PROBLEM STATEMENT. From the entries that follow, list every line in which the string "rest" appears.

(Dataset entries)
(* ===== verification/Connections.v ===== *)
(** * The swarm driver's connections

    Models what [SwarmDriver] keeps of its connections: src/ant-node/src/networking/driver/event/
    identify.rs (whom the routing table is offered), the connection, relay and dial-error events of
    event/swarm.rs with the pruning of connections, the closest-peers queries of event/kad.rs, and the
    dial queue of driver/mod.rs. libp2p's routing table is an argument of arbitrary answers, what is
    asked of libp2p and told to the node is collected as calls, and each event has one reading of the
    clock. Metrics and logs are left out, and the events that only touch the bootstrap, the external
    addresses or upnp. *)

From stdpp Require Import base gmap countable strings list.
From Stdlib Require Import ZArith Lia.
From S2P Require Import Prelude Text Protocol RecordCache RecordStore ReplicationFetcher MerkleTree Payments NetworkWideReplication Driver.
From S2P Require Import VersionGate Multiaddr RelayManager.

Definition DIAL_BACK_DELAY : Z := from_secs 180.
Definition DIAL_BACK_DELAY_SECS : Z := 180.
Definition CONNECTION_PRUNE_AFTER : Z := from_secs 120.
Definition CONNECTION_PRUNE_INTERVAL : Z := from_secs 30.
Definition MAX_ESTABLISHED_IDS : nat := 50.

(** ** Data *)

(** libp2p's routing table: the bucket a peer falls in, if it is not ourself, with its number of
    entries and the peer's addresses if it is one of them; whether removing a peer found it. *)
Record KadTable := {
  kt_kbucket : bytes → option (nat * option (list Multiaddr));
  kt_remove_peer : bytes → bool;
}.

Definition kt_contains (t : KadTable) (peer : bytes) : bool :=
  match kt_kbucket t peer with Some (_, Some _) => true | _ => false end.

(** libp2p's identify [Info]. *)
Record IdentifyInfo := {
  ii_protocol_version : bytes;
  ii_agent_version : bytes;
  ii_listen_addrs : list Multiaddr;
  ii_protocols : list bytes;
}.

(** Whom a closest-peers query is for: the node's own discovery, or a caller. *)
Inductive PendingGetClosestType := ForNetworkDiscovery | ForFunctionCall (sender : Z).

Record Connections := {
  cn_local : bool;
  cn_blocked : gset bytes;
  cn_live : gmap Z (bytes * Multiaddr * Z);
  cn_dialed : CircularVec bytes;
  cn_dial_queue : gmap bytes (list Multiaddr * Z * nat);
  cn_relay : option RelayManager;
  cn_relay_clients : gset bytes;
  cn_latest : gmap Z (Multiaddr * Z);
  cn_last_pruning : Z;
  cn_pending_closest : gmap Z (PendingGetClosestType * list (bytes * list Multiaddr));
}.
--
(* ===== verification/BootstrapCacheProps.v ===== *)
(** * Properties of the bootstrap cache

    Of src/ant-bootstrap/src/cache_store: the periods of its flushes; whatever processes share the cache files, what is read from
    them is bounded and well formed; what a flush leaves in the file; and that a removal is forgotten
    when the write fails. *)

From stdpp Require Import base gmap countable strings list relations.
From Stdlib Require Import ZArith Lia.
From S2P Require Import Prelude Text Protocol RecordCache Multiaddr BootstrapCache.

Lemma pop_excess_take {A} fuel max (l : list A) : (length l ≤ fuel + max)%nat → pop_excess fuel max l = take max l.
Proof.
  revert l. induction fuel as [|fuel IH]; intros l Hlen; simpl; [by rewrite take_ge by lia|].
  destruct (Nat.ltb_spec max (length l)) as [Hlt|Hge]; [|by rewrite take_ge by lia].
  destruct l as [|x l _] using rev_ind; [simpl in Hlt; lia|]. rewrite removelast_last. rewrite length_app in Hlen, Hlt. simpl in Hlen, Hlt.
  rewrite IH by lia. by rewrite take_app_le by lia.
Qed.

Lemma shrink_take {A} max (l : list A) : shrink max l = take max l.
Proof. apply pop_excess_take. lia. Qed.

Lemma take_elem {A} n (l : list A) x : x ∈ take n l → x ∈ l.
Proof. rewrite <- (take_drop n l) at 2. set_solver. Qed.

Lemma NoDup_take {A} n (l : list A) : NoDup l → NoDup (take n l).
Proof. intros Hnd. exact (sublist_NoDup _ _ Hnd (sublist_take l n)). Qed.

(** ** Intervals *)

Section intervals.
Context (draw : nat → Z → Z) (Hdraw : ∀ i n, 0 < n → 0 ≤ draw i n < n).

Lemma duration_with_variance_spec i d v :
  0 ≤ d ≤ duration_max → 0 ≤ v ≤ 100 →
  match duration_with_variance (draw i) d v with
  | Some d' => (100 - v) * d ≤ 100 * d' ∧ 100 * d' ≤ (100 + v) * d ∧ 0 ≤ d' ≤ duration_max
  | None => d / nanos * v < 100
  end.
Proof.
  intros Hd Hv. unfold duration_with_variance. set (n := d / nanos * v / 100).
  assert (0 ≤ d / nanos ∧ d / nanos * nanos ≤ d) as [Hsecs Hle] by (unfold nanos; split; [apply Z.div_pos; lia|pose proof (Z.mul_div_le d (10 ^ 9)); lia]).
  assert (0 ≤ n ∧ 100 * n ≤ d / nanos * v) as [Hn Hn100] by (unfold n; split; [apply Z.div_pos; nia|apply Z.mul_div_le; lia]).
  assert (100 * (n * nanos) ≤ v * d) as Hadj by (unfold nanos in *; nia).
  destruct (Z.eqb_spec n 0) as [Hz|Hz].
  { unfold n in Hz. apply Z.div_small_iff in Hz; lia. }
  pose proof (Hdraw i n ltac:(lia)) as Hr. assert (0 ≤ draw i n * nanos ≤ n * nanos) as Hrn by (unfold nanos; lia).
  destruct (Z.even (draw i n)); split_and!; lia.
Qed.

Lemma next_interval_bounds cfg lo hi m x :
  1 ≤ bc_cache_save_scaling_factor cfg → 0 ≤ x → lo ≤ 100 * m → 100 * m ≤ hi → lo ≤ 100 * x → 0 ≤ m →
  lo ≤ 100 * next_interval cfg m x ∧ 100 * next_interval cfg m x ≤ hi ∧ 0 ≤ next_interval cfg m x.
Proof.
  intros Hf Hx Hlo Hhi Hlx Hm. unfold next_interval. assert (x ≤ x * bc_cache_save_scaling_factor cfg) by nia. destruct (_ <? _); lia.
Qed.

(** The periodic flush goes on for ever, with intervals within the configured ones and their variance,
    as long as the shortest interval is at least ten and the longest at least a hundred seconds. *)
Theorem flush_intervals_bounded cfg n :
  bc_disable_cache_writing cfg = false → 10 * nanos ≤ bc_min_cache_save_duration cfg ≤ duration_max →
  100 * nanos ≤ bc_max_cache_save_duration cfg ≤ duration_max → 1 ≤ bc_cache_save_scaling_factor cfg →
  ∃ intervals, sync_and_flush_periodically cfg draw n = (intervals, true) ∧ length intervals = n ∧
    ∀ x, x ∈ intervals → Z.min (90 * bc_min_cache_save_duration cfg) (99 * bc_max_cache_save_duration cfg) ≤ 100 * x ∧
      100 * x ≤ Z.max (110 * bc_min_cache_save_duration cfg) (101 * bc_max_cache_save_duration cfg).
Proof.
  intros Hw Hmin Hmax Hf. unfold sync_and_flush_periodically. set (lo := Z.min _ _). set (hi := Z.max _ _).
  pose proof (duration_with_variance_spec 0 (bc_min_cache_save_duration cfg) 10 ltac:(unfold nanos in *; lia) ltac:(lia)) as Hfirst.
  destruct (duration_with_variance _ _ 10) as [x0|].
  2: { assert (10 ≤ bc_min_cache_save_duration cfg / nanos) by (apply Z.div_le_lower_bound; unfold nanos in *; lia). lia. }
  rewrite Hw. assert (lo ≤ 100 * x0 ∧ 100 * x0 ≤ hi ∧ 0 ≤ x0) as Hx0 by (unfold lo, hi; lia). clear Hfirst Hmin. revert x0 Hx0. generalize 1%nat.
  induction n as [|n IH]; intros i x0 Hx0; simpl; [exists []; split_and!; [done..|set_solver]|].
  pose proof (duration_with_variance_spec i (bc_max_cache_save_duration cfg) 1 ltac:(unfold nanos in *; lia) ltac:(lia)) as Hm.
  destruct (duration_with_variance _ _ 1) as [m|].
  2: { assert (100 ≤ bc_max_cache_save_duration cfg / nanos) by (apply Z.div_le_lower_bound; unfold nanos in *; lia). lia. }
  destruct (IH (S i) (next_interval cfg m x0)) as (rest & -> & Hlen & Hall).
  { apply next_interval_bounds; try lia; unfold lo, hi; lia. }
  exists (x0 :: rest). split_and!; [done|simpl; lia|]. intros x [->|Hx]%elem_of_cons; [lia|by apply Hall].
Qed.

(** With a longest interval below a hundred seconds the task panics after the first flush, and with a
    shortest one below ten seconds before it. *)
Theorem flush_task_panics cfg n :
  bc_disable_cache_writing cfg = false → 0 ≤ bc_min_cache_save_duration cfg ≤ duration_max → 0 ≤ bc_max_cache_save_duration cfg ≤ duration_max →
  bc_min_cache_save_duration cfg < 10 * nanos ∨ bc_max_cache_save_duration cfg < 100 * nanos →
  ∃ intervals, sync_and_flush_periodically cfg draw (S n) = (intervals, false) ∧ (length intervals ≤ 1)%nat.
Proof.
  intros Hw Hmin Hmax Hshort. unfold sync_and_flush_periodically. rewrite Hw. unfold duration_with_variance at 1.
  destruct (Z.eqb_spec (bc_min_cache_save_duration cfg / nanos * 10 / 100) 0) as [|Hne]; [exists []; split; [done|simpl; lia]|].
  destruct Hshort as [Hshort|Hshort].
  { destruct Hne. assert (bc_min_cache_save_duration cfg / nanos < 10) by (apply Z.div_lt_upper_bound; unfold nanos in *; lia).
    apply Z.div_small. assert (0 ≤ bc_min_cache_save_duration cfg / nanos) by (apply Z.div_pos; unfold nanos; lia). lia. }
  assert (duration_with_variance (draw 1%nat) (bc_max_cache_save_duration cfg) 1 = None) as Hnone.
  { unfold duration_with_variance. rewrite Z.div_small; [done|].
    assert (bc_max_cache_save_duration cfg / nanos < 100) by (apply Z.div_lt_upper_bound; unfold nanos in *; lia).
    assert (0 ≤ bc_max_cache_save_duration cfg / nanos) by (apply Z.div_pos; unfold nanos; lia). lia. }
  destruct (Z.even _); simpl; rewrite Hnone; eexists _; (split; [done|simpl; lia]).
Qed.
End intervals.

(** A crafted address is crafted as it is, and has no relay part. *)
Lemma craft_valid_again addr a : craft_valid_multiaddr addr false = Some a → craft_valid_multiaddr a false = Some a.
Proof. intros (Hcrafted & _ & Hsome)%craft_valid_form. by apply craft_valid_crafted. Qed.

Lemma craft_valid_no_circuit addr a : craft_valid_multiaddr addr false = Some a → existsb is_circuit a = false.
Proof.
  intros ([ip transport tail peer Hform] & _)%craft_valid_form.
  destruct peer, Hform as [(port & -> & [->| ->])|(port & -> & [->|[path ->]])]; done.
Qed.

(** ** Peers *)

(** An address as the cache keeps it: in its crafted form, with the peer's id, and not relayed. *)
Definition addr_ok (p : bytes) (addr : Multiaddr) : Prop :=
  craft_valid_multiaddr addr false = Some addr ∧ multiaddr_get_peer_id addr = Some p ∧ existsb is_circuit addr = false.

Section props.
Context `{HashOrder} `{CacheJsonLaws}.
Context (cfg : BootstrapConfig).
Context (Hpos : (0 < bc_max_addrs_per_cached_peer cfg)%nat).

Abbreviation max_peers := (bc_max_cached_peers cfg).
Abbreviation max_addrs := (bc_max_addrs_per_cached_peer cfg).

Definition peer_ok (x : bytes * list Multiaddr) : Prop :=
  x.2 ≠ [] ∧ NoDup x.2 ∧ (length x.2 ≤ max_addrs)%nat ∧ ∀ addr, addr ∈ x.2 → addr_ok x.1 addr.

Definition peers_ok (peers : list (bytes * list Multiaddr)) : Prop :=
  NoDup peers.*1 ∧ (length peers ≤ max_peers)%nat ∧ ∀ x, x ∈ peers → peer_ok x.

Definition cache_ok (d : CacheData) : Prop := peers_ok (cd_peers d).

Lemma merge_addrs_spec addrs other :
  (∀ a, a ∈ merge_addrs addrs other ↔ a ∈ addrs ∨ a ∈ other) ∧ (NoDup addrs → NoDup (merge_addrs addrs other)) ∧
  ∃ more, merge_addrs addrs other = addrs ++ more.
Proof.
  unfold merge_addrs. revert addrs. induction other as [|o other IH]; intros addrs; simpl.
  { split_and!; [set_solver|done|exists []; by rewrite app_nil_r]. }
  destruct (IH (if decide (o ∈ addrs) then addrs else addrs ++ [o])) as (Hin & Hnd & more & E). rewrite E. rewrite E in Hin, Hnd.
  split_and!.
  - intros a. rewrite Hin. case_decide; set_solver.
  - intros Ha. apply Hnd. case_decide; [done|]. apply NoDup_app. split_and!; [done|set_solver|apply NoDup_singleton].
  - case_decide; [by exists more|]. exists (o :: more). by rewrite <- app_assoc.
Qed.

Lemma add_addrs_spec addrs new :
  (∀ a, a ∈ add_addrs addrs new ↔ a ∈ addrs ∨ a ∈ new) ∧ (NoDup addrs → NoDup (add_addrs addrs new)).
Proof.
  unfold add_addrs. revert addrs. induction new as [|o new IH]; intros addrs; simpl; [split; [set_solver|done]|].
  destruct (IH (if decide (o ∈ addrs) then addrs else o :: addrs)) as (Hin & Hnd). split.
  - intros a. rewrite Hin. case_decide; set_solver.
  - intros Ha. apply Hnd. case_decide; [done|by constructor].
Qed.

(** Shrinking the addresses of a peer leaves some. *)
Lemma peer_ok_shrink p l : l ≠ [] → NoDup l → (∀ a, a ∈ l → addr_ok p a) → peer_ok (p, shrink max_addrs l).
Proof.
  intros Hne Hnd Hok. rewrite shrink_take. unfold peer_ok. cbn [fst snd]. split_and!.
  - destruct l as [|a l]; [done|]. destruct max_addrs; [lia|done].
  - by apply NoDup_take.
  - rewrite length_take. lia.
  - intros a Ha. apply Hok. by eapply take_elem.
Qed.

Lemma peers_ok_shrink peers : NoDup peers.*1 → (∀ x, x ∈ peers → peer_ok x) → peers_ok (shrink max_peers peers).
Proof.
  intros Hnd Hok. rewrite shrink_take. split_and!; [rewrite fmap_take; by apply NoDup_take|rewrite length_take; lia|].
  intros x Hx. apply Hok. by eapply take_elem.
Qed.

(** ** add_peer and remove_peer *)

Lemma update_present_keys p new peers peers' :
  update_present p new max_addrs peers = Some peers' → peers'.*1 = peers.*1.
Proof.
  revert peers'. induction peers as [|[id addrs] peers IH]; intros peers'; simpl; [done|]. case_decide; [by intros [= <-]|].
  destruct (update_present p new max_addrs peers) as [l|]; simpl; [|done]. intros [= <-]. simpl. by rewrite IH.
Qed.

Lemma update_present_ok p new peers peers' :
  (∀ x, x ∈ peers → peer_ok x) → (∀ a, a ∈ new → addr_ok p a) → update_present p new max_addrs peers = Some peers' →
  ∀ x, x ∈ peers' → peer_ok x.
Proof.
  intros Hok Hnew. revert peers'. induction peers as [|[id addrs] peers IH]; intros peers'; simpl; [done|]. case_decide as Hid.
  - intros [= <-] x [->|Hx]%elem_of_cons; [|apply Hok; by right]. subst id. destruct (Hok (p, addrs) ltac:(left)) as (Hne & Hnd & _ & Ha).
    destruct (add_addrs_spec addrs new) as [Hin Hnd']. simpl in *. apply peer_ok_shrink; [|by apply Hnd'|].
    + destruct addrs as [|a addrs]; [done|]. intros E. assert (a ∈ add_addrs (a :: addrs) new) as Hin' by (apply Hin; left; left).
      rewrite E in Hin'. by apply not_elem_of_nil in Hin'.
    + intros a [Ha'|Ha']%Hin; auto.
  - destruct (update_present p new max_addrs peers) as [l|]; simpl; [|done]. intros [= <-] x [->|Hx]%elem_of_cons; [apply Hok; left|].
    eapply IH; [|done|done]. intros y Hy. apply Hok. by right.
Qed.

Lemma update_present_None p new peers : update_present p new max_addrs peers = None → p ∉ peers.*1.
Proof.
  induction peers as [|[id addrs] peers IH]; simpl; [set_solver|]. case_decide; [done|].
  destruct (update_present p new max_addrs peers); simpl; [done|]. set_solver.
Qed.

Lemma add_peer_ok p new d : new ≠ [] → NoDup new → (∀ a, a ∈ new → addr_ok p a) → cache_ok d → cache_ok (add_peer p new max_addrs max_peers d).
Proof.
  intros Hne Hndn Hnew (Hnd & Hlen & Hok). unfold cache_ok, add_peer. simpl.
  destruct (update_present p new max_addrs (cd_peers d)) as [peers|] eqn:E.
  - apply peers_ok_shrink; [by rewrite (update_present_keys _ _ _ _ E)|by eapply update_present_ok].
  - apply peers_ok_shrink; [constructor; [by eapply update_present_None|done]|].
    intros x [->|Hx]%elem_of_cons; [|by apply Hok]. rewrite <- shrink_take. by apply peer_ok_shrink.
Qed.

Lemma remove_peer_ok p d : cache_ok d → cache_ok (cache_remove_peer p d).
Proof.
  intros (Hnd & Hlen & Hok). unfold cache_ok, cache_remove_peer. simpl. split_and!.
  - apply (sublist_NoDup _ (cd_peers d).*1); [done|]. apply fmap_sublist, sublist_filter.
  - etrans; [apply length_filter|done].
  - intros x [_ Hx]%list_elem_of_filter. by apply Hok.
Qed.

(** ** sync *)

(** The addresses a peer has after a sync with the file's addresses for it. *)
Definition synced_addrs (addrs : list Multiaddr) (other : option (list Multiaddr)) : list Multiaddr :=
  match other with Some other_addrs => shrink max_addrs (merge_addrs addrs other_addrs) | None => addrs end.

WORKED SOLUTION.
  destruct (IH (S i) (next_interval cfg m x0)) as (rest & -> & Hlen & Hall).
  exists (x0 :: rest). split_and!; [done|simpl; lia|]. intros x [->|Hx]%elem_of_cons; [lia|by apply Hall].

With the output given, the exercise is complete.